WHAT YOU HAVE TO DO: For the records below, work out the number of lines holding "NoDup" and reply with only that.

DATA FOR REVIEW:
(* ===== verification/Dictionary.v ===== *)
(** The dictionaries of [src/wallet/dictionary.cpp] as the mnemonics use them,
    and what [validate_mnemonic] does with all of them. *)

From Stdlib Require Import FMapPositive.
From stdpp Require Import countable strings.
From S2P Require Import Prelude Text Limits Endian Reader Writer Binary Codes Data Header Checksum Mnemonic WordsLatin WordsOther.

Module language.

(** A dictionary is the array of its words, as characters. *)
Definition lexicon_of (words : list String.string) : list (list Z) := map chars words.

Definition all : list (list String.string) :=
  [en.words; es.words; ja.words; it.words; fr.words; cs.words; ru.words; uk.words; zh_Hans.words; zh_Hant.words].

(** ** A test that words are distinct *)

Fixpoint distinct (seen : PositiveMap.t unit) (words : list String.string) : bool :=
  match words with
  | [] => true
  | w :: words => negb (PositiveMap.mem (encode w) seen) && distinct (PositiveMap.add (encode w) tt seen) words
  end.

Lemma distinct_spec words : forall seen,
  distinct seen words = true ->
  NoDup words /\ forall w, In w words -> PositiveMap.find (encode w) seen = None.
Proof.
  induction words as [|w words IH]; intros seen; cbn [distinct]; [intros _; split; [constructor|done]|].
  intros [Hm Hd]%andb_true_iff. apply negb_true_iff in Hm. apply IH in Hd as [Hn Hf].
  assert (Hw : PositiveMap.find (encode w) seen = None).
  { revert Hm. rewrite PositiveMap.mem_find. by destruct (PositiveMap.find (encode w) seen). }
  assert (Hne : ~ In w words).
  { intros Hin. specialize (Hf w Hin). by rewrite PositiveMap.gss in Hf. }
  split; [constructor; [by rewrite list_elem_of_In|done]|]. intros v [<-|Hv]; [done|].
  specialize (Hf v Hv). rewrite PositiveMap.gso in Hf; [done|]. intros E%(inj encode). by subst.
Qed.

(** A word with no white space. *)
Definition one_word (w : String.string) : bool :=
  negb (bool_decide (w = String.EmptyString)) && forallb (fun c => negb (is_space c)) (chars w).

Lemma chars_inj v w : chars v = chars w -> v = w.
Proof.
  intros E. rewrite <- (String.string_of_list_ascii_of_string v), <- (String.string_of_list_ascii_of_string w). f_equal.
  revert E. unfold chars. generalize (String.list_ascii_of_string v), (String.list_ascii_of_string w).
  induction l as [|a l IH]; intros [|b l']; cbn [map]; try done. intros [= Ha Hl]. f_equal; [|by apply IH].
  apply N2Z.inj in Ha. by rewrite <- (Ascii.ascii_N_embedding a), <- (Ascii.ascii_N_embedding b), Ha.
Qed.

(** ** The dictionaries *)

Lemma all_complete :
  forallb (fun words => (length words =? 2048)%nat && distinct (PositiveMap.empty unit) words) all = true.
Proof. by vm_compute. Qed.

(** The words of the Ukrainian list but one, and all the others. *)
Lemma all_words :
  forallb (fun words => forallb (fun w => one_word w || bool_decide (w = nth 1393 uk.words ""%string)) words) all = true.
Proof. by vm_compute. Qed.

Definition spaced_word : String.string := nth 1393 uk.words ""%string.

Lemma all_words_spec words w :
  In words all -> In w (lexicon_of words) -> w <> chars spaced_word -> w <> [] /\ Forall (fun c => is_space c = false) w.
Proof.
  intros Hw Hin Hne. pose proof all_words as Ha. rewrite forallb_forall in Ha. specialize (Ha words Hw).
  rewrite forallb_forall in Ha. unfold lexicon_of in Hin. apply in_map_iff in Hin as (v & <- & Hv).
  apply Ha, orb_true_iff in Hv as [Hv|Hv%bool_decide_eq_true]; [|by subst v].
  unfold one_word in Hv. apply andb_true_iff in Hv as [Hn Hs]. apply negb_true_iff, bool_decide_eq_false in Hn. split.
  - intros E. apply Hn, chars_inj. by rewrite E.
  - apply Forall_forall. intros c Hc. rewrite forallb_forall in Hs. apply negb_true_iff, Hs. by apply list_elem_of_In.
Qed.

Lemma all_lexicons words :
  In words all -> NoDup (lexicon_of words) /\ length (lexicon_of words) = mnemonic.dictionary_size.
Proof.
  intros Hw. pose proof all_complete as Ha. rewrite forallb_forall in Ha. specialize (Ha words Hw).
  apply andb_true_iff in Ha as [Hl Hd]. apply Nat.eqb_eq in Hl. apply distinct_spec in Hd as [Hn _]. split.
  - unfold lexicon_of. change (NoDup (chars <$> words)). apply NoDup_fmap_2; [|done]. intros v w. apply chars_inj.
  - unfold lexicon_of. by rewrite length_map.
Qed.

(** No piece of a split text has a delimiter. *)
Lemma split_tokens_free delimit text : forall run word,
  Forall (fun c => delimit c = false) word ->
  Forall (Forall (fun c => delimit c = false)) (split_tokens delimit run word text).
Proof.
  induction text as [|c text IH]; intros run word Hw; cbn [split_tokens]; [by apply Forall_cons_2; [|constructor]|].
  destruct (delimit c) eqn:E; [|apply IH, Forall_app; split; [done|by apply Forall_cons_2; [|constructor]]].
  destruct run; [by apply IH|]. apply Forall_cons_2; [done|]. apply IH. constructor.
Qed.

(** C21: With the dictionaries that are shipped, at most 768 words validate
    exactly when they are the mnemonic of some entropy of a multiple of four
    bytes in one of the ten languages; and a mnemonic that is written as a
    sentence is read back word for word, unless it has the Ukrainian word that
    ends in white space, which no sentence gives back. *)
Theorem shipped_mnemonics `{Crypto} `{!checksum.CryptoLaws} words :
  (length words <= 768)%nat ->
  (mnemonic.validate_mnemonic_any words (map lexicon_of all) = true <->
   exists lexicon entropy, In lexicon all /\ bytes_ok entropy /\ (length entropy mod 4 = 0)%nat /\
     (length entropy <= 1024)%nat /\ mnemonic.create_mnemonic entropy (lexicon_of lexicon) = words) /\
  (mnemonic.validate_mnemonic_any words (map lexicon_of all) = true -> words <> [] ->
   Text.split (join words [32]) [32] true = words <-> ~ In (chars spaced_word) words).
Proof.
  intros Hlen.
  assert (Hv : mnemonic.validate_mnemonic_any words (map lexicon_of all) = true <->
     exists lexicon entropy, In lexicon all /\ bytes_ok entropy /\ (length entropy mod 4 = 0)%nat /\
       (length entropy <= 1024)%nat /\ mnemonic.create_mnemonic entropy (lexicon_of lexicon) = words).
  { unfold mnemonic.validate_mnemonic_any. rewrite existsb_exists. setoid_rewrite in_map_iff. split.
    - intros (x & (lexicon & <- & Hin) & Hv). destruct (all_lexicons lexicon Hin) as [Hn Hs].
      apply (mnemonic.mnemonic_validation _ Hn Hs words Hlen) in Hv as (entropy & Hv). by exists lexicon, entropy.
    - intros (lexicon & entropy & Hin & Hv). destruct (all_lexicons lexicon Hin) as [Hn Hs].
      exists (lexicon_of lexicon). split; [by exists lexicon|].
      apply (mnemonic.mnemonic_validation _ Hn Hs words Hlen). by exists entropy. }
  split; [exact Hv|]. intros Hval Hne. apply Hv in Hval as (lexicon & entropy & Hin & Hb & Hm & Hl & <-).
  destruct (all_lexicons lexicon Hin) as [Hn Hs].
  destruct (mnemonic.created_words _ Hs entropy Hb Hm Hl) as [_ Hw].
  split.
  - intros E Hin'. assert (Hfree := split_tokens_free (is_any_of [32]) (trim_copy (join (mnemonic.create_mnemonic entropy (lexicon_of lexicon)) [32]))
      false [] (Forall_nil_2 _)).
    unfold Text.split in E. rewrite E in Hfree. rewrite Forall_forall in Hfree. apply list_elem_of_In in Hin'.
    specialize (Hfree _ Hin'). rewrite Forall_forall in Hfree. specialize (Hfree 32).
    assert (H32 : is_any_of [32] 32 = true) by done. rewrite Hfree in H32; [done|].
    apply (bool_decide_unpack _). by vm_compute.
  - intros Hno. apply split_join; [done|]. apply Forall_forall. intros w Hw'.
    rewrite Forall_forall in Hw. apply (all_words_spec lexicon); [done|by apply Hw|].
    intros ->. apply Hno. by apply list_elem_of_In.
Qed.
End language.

RESPONSE AREA: 3